Basic services and basic income are each very good at meeting different needs: services make more sense for commonly used, necessary infrastructures such as transport and health, whilst an income floor would allow people to acquire the basic items of everyday life in the 21st century and participate in socially-recognised activities. In these ways, they are not equivalent. However, deployed together they would be an incredibly powerful mechanism for eliminating poverty and taking people out of a scarcity lifestyle (with all of the material and psychological consequences of this).


(For a more detailed breakdown of these survey results and the participant quotations I’ve used above, see Stewart Lansley and Joanna Mack Breadline Britain: the Rise of Mass Poverty (2015))


[1]  (If this is not assumed, and it is accepted that we need cash transfers of some sort, then the question is begged: what kind of cash transfers should we have, if not unconditional? Those conditional on the ‘claimant’ ‘actively seeking work’ perhaps? A toned down form of Universal Credit? These uncomfortable topics are never broached, in my experience, by those rejecting basic income in favour of basic services).

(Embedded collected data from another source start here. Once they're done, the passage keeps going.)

(** * Reef1D: the one-dimensional analytical hydrodynamic model

    A shallow embedding of [src/core/hydrodynamics/reef_1d.py] (class
    [Reef1D]) and of the members of [HydrodynamicProtocol]
    ([src/core/hydrodynamics/hydrodynamic_protocol.py]) it answers to.

    Conventions of the embedding:
    - a numpy [float64] is a primitive binary64 [float]; numpy arithmetic on
      arrays never raises (it warns), so [/] is IEEE division;
    - a Python attribute of type [Optional[...]] is an [option];
    - a property or method that can raise returns an [outcome];
    - the methods [initiate], [update], [finalise] act on the objects they
      can reach (the model itself and the coral passed in), so they are
      written in explicit state passing over a [World]. *)

From Stdlib Require Import Floats ZArith Bool.
From Stdlib Require String.
From stdpp Require Import base option list strings.

#[local] Open Scope Z_scope.

(** ** Python outcomes *)

(** The exceptions the modelled code can raise. *)
Inductive exn : Set :=
  | NotImplementedError
  | TypeError
  | ZeroDivisionError
  | ValueError
  | OverflowError
  | IndexError.

Inductive outcome (A : Type) : Type :=
  | Return (a : A)
  | Raise (e : exn).
Arguments Return {A} a.
Arguments Raise {A} e.

(** Sequencing: the first exception raised ends the computation. *)
Definition obind {A B} (m : outcome A) (f : A → outcome B) : outcome B :=
  match m with
  | Return a => f a
  | Raise e => Raise e
  end.

Notation "x <- y ; z" := (obind y (λ x, z))
  (at level 20, y at level 100, z at level 200, only parsing).

#[global] Instance outcome_ret : MRet outcome := @Return.
#[global] Instance outcome_bind : MBind outcome := λ A B f m, obind m f.
#[global] Instance outcome_fmap : FMap outcome :=
  λ A B f m, obind m (Return ∘ f).

(** Whether a computation ended in an exception. *)
Definition is_raise {A} (m : outcome A) : bool :=
  match m with
  | Return _ => false
  | Raise _ => true
  end.

(** ** Numbers and arrays *)

(** A Python scalar: [int] or [float]. *)
Inductive scalar : Set :=
  | PyInt (z : Z)
  | PyFloat (f : float).

(** A one-dimensional [np.ndarray], by dtype. *)
Inductive ndarray : Set :=
  | Int64Array (l : list Z)
  | Float64Array (l : list float).

(** A two-column [np.ndarray] (shape [(n, 2)]), by dtype. *)
Inductive ndarray2 : Set :=
  | Int64Array2 (rows : list (Z * Z))
  | Float64Array2 (rows : list (float * float)).

(** The binary64 value nearest to an integer (round to nearest even), as
    numpy and Python promote an integer in float arithmetic. *)
Definition float_of_Z (z : Z) : float :=
  SF2Prim (binary_normalize prec emax z 0 false).

Definition to_float (s : scalar) : float :=
  match s with
  | PyInt z => float_of_Z z
  | PyFloat f => f
  end.

(** [==] on two entries of numpy arrays: an [int64] beside a [float64] is
    promoted to [float64]. *)
Definition np_equal (a b : scalar) : bool :=
  match a, b with
  | PyInt x, PyInt y => x =? y
  | _, _ => PrimFloat.eqb (to_float a) (to_float b)
  end.

(** [len(a)] *)
Definition np_len (a : ndarray) : nat :=
  match a with
  | Int64Array l => length l
  | Float64Array l => length l
  end.

(** [a[i]] for [i >= 0]; out of range raises [IndexError]. *)
Definition np_getitem (a : ndarray) (i : nat) : outcome scalar :=
  match a with
  | Int64Array l => from_option (Return ∘ PyInt) (Raise IndexError) (l !! i)
  | Float64Array l => from_option (Return ∘ PyFloat) (Raise IndexError) (l !! i)
  end.

(** The entry of an array at an index, with a default out of range. *)
Definition np_item (a : ndarray) (i : nat) : scalar :=
  match a with
  | Int64Array l => PyInt (default 0 (l !! i))
  | Float64Array l => PyFloat (default 0%float (l !! i))
  end.

Definition np_len2 (a : ndarray2) : nat :=
  match a with
  | Int64Array2 r => length r
  | Float64Array2 r => length r
  end.

(** Row [i] of a two-column array, as a pair of scalars. *)
Definition np_getrow (a : ndarray2) (i : nat) : option (scalar * scalar) :=
  match a with
  | Int64Array2 r => prod_map PyInt PyInt <$> r !! i
  | Float64Array2 r => prod_map PyFloat PyFloat <$> r !! i
  end.

Definition is_int (s : scalar) : bool :=
  match s with PyInt _ => true | PyFloat _ => false end.

Definition int_value (s : scalar) : Z :=
  match s with PyInt z => z | PyFloat _ => 0 end.

(** A row of integers. *)
Definition int_row (r : scalar * scalar) : bool := is_int r.1 && is_int r.2.
(** * Live sensor dashboard: ring buffers, windowing, zoom overlay, live append

    A shallow embedding of the two dashboard programs

    - [web_dashboard_1.py]: the single-page dashboard (module [V1]);
    - [web_dashboard_2.py]: the multi-page dashboard with per-sensor detail
      pages (module [V2]);

    and the properties of their streaming core: the bounded buffers, the signal
    generator, the visible window, the zoom/pan overlay applied while paused,
    the incremental append of the detail page and the export table.

    Modelling choices.
    - Python [int] is [Z]; Python [float] is the kernel's binary64 [float], so
      the generator's arithmetic is the one Python performs, bit for bit.
    - [collections.deque(maxlen=...)] is a record of its bound and its items,
      oldest first.
    - A [dict] read by key from a callback argument (the settings store, a
      graph's [relayoutData]) is a [gmap string json]; the module-level
      [sensor_data], whose iteration order fixes the order of the random
      draws and of the export columns, is an association list in insertion
      order.
    - The module-level buffers are a [store] threaded through a small state
      and exception monad [M]; an exception keeps the mutations made before
      it was raised, as in Python.
    - [dt.datetime.now()] and [random.uniform] are read from a [world] value
      handed to each callback: the clock reading and the successive draws of
      that call.
    - Plotly figures are records of the layout and trace attributes the
      programs vary; the constant styling (template, colours, margins, grid)
      is left out. Building a trace checks the two attributes that come
      from the settings, the line shape and the marker size, and raises a
      [ValueError] when Plotly refuses one of them.
    - Sequence indices are bounded by [sys.maxsize] of a 64-bit build, and
      [int] by the digit limit of Python 3.11.
    - A [string] stands for a Python [str] whose code points are below 256,
      one character per code point. *)

From Stdlib Require Import ZArith Floats Lia Bool List Ascii String.
From stdpp Require Import base option list gmap strings pretty.

Set Warnings "-inexact-float,-register-all".
#[local] Open Scope Z_scope.

(** ** Python values *)

(** The exceptions the modelled code can raise. *)
Inductive exn : Type :=
| KeyError (key : string)
| TypeError
| ValueError
| IndexError
| AttributeError.

Inductive result (A : Type) : Type :=
| Ok (a : A)
| Raise (e : exn).
Arguments Ok {A} a.
Arguments Raise {A} e.

(** A JSON value as Dash hands it to a callback. *)
Inductive json : Type :=
| JNull
| JBool (b : bool)
| JInt (z : Z)
| JFloat (f : float)
| JStr (s : string)
| JArr (l : list json)
| JObj (l : list (string * json)).

(** A Python [dict] with string keys received from the browser. *)
Abbreviation dict := (gmap string json).

(** [d.get(key, default)] *)
Definition dict_get (d : dict) (key : string) (default : json) : json :=
  match d !! key with
  | Some v => v
  | None => default
  end.

(** [key in d] *)
Definition dict_in (key : string) (d : dict) : bool :=
  match d !! key with
  | Some _ => true
  | None => false
  end.

(** [d[key]] *)
Definition dict_item (d : dict) (key : string) : result json :=
  match d !! key with
  | Some v => Ok v
  | None => Raise (KeyError key)
  end.

(** Truth value of an optional dict: [None] and [{}] are false. *)
Definition dict_truthy (d : option dict) : bool :=
  match d with
  | Some m => negb (bool_decide (m = ∅))
  | None => false
  end.

(** [v == s] for a string literal [s]. *)
Definition json_eq_str (v : json) (s : string) : bool :=
  match v with
  | JStr t => bool_decide (t = s)
  | _ => false
  end.

(** A clock reading of [dt.datetime.now()], in microseconds. *)
Definition datetime : Type := Z.

(** [sys.maxsize] of a 64-bit build: the largest index a sequence or an
    [islice] accepts. *)
Definition sys_maxsize : Z := 2 ^ 63 - 1.

(** ** Bounded deques *)

Record deque (A : Type) : Type := mkDeque {
  maxlen : Z;
  items : list A   (* oldest first *)
}.
Arguments mkDeque {A} maxlen items.
Arguments maxlen {A} d.
Arguments items {A} d.

Section Deque.
Context {A : Type}.

(** [deque(maxlen=n)] *)
Definition deque_new (n : Z) : deque A := mkDeque n [].

(** [len(d)] *)
Definition len (l : list A) : Z := Z.of_nat (length l).

(** [d.append(x)]: the item is added on the right and, when the deque then
    exceeds its bound, one item is dropped from the left. *)
Definition deque_append (d : deque A) (x : A) : deque A :=
  let items' := items d ++ [x] in
  mkDeque (maxlen d)
          (if maxlen d <? len items' then tail items' else items').

(** [bool(d)] *)
Definition nonempty (l : list A) : bool :=
  match l with
  | [] => false
  | _ :: _ => true
  end.

(** [d[-1]] *)
Definition deque_last (d : deque A) : result A :=
  match last (items d) with
  | Some x => Ok x
  | None => Raise IndexError
  end.

(** [islice(d, start, stop)] for integer bounds: the items at the indices
    [start <= i < stop]; a bound that is negative or above [sys.maxsize] is
    a [ValueError]. The iteration stops at the end of [d], so no more than
    [len(d)] items are skipped or taken. *)
Definition islice (l : list A) (start stop : Z) : result (list A) :=
  if (start <? 0) || (stop <? 0) || (sys_maxsize <? start) || (sys_maxsize <? stop)
  then Raise ValueError
  else Ok (take (Z.to_nat (Z.min (stop - start) (len l)))
                (drop (Z.to_nat (Z.min start (len l))) l)).
(** A Series: index labels with one value each. *)
Definition Series : Type := list (nat * float).

Definition index (df : DataFrame) : list nat := (rows df).*1.

(** [Index.get_loc]: the position of a column name. *)
Definition get_loc (cols : list string) (name : string) : option nat :=
  fst <$> list_find (λ c, c = name) cols.

(** The cell of a row at a column position; a field a short line of the
    file does not have reads NaN, as [read_csv] fills it. *)
Definition cell (p : nat) (r : Row) : float := default F64.nan (r.2 !! p).

Definition set_cell (p : nat) (v : float) (r : Row) : Row := (r.1, <[p:=v]> r.2).

(** [pd.read_csv(file, header=0, names=names, dtype=np.float64)]: the
    header line is discarded (the body starts after it), the columns are
    named by position and the rows are numbered from 0. *)
Definition read_csv (names : list string) (body : list (list float)) : DataFrame :=
  mkDF names (imap (λ i cells, (i, cells)) body).

(** [df.target -= df.other] *)
Definition isub_column (df : DataFrame) (target other : string) : result DataFrame :=
  pt ← or_raise AttributeError (get_loc (columns df) target);
  po ← or_raise AttributeError (get_loc (columns df) other);
  Ok (mkDF (columns df)
        (map (λ r, set_cell pt (F64.sub (cell pt r) (cell po r)) r) (rows df))).

(** [df.target /= d] *)
Definition idiv_column (df : DataFrame) (target : string) (d : float) : result DataFrame :=
  pt ← or_raise AttributeError (get_loc (columns df) target);
  Ok (mkDF (columns df)
        (map (λ r, set_cell pt (F64.div (cell pt r) d) r) (rows df))).

(** [df[test(df.name)].index]: the labels of the rows whose cell passes
    the test. *)
Definition mask_index (df : DataFrame) (name : string) (test : float → bool)
  : result (list nat) :=
  p ← or_raise AttributeError (get_loc (columns df) name);
  Ok (filter (λ r, test (cell p r) = true) (rows df)).*1.

(** [df.drop(labels)]: every row whose label is listed is removed; a label
    that is not in the index is a KeyError. *)
Definition drop (df : DataFrame) (labels : list nat) : result DataFrame :=
  if decide (labels ⊆ index df)
  then Ok (mkDF (columns df) (filter (λ r, r.1 ∉ labels) (rows df)))
  else Raise KeyError.

(** [df.take(locs)]: the rows at the given positions, in that order. *)
Definition take_rows (df : DataFrame) (locs : list nat) : result DataFrame :=
  rs ← or_raise IndexError (mapM (λ p, rows df !! p) locs);
  Ok (mkDF (columns df) rs).

(** [df.pop(name)]: the column as a Series, and the frame without it. *)
Definition pop (df : DataFrame) (name : string) : result (DataFrame * Series) :=
  p ← or_raise KeyError (get_loc (columns df) name);
  Ok (mkDF (delete p (columns df)) (map (λ r, (r.1, delete p r.2)) (rows df)),
      map (λ r, (r.1, cell p r)) (rows df)).

(** ** numpy's random generator *)

(** [seed_state s] is [RandomState(s)], [entropy_state w] the generator
    numpy seeds from the operating system when the seed is [None], and
    [permutation g n] is [g.permutation(n)]. *)
Class NumpyRandom := {
  rng_state : Type;
  entropy : Type;
  seed_state : Z → rng_state;
  entropy_state : entropy → rng_state;
  permutation : rng_state → nat → list nat;
  permutation_range : ∀ g n, permutation g n ≡ₚ seq 0 n
}.

(** [np.random.seed(seed)] accepts [None] and the integers of
    [0, 2^32 - 1]. *)
Definition valid_seed (seed : option Z) : bool :=
  match seed with
  | None => true
  | Some s => Z.leb 0 s && Z.ltb s (2 ^ 32)%Z
  end.

(** The size of [sample(frac=frac)] on [obj_len] rows. *)
Definition sample_size (frac : float) (obj_len : nat) : result Z :=
  if F64.ltb (F64.of_Z 1) frac then Raise ValueError
  else if F64.ltb frac F64.zero then Raise ValueError
  else
    let n := F64.of_Z (Z.of_nat obj_len) in
    match n with
    | S754_infinity _ => Raise OverflowError
    | _ =>
        match F64.mul frac n with
        | S754_nan => Raise ValueError
        | x => or_raise OverflowError (F64.round x)
        end
    end.

Section Pipeline.
Context {R : NumpyRandom}.

(** [g.choice(pop_size, size=size, replace=False)] *)
Definition choice (g : rng_state) (pop_size : nat) (size : Z) : result (list nat) :=
  if Z.ltb size 0 then Raise ValueError
  else if Z.ltb (Z.of_nat pop_size) size then Raise ValueError
  else Ok (take (Z.to_nat size) (permutation g pop_size)).
Lemma getProperty_None (A : Type) (o : object A) (k : string) :
  getProperty o k = None <-> ~ In k (map fst o).
Proof.
  induction o as [|[k0 w] o IH]; simpl; [tauto |].
  destruct (String.eqb k0 k) eqn:E.
  - apply String.eqb_eq in E. split; [discriminate | tauto].
  - apply String.eqb_neq in E. rewrite IH. tauto.
Qed.

Lemma setProperty_new (A : Type) (o : object A) (k : string) (v : A) :
  getProperty o k = None -> setProperty o k v = o ++ [(k, v)].
Proof.
  induction o as [|[k0 w] o IH]; simpl; [reflexivity |].
  destruct (String.eqb k0 k); [discriminate |].
  intros H. now rewrite IH.
Qed.

Lemma NoDup_setProperty (A : Type) (o : object A) (k : string) (v : A) :
  NoDup (map fst o) -> NoDup (map fst (setProperty o k v)).
Proof.
  induction o as [|[k0 w] o IH]; simpl; intros H.
  - repeat constructor. simpl. tauto.
  - inversion H as [|? ? Hnotin Hnd]; subst.
    destruct (String.eqb k0 k) eqn:E; simpl.
    + constructor; assumption.
    + constructor; [| now apply IH].
      intros Hin. apply Hnotin.
      apply String.eqb_neq in E.
      clear - Hin E. induction o as [|[k1 w1] o IH]; simpl in *.
      * destruct Hin as [Hin|[]]. congruence.
      * destruct (String.eqb k1 k); simpl in Hin; [exact Hin |].
        destruct Hin as [Hin|Hin]; [left; exact Hin | right; now apply IH].
Qed.

Lemma find_append (A : Type) (p : A -> bool) (l1 l2 : list A) :
  find p (l1 ++ l2)
  = match find p l1 with
    | Some x => Some x
    | None => find p l2
    end.
Proof.
  induction l1 as [|x l1 IH]; simpl; [reflexivity |].
  destruct (p x); [reflexivity | exact IH].
Qed.

Section Assignments.
Variables A B : Type.
Variable key : A -> string.
Variable val : A -> B.

(** The object after [o[key x] = val x] for every [x] of [l], in order. *)
Let assigned (l : list A) (o : object B) : object B :=
  fold_left (fun rtn x => setProperty rtn (key x) (val x)) l o.

Lemma assigned_distinct (l : list A) (o : object B) :
  NoDup (map key l) ->
  (forall x, In x l -> getProperty o (key x) = None) ->
  assigned l o = o ++ map (fun x => (key x, val x)) l.
Proof.
  revert o; induction l as [|x l IH]; intros o Hnd Hnew; simpl.
  - now rewrite app_nil_r.
  - inversion Hnd as [|? ? Hnotin Hnd']; subst.
    rewrite (setProperty_new B o (key x) (val x))
      by (apply Hnew; left; reflexivity).
    rewrite IH; [now rewrite <- app_assoc | exact Hnd' |].
    intros y Hy. apply getProperty_None. rewrite map_app. simpl.
    intros Hin. apply in_app_or in Hin. destruct Hin as [Hin|[Hin|[]]].
    + apply getProperty_None in Hin; [exact Hin |].
      apply Hnew. right. exact Hy.
    + apply Hnotin. rewrite Hin. now apply in_map.
Qed.

Lemma assigned_get (l : list A) (o : object B) (k : string) :
  getProperty (assigned l o) k
  = match lastNamed key k l with
    | Some x => Some (val x)
    | None => getProperty o k
    end.
Proof.
  unfold lastNamed. revert o; induction l as [|x l IH]; intros o; simpl;
    [reflexivity |].
  rewrite IH, find_append. simpl.
  destruct (find (fun y => String.eqb (key y) k) (rev l)); [reflexivity |].
  rewrite getProperty_setProperty.
  destruct (String.eqb (key x) k); reflexivity.
Qed.

Lemma assigned_NoDup (l : list A) (o : object B) :
  NoDup (map fst o) -> NoDup (map fst (assigned l o)).
Proof.
  revert o; induction l as [|x l IH]; intros o H; simpl; [exact H |].
  apply IH. now apply NoDup_setProperty.
Qed.

End Assignments.

(** X12. The enum entity bears the name of the enum and, the member names
    being distinct as the keys of an object are, holds the members in
    declaration order, each with its declared integer value and an empty
    comment. *)
Theorem convertToEnumEntity_keeps_members (node : Enum) :
  NoDup (map fst (values node)) ->
  ee_name (convertToEnumEntity node) = e_name node
  /\ ee_properties (convertToEnumEntity node)
     = map (fun kv => (fst kv, mkMember (snd kv) "")) (values node)
  /\ forall k v,
      In (k, v) (values node) ->
      getProperty (ee_properties (convertToEnumEntity node)) k
      = Some (mkMember v "").
Proof.
  intros Hnd.
  assert (Hp : ee_properties (convertToEnumEntity node)
               = map (fun kv => (fst kv, mkMember (snd kv) ""))
                     (values node)).
  { unfold convertToEnumEntity. simpl.
    exact (assigned_distinct _ _ fst (fun kv => mkMember (snd kv) "")
                             (values node) [] Hnd (fun _ _ => eq_refl)). }
  split; [reflexivity |]. split; [exact Hp |].
  intros k v Hin. rewrite Hp. clear Hp.
  induction (values node) as [|[k0 v0] l IH]; [destruct Hin |].
  simpl in Hnd. inversion Hnd as [|? ? Hnotin Hnd']; subst.
  simpl. destruct Hin as [Hin|Hin].
  - injection Hin as -> ->. now rewrite String.eqb_refl.
  - destruct (String.eqb k0 k) eqn:E; [| now apply IH].
    apply String.eqb_eq in E. subst k0. exfalso. apply Hnotin.
    change k with (fst (k, v)). now apply in_map.
Qed.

[2] Those who dismiss universal income floors in favour of universal services sometimes miss this fundamental fact (about the relativity of needs as well as wants). Consider Anna Coote and Andrew Percy’s statement in their forthcoming Universal Basic Services (Polity, 2020):

‘Needs are not like wants. Wants vary infinitely and can multiply exponentially. If you don’t get what you want, you won’t die or cease to be part of human society, but that could happen if you don’t get what you need…There comes a point where sufficiency is reached in the process of meeting needs. By contrast, there will never come a time when we all have everything we want.’

While Coote and Percy recognise that ‘politics and culture shape the specific ways in which needs are satisfied’, historical conditions are merely the shaping ‘form’ in their account,  implying a fairly rigid idea as to what constitutes ‘need’ and therefore what counts as basic. Do we have ever truly reach that ‘point’ of sufficiency of meeting needs if – as we’ve established – they always developing (even if gradually)? And it is clear – from the deprivation surveys above – that there are many things that Coote and Percy might consider to be mere, ephemeral ‘wants’ that, in their absence, do in fact deprive people of engaging in the human society that they find themselves in. Things like computers, televisions and being able to take a holiday are good examples: these are quite obviously basic necessities for us, but are not transhistorical and we would expect some of them to drop off the list with time (e.g. televisions).


[3] Here are just two striking findings:

  1. In 2012, the number of people falling below the minimum standards of the day had doubled since 1983
  2. More children lead impoverished and restricted lives in 2012 than in 1999

In short, we have been moving backwards in terms of living standards.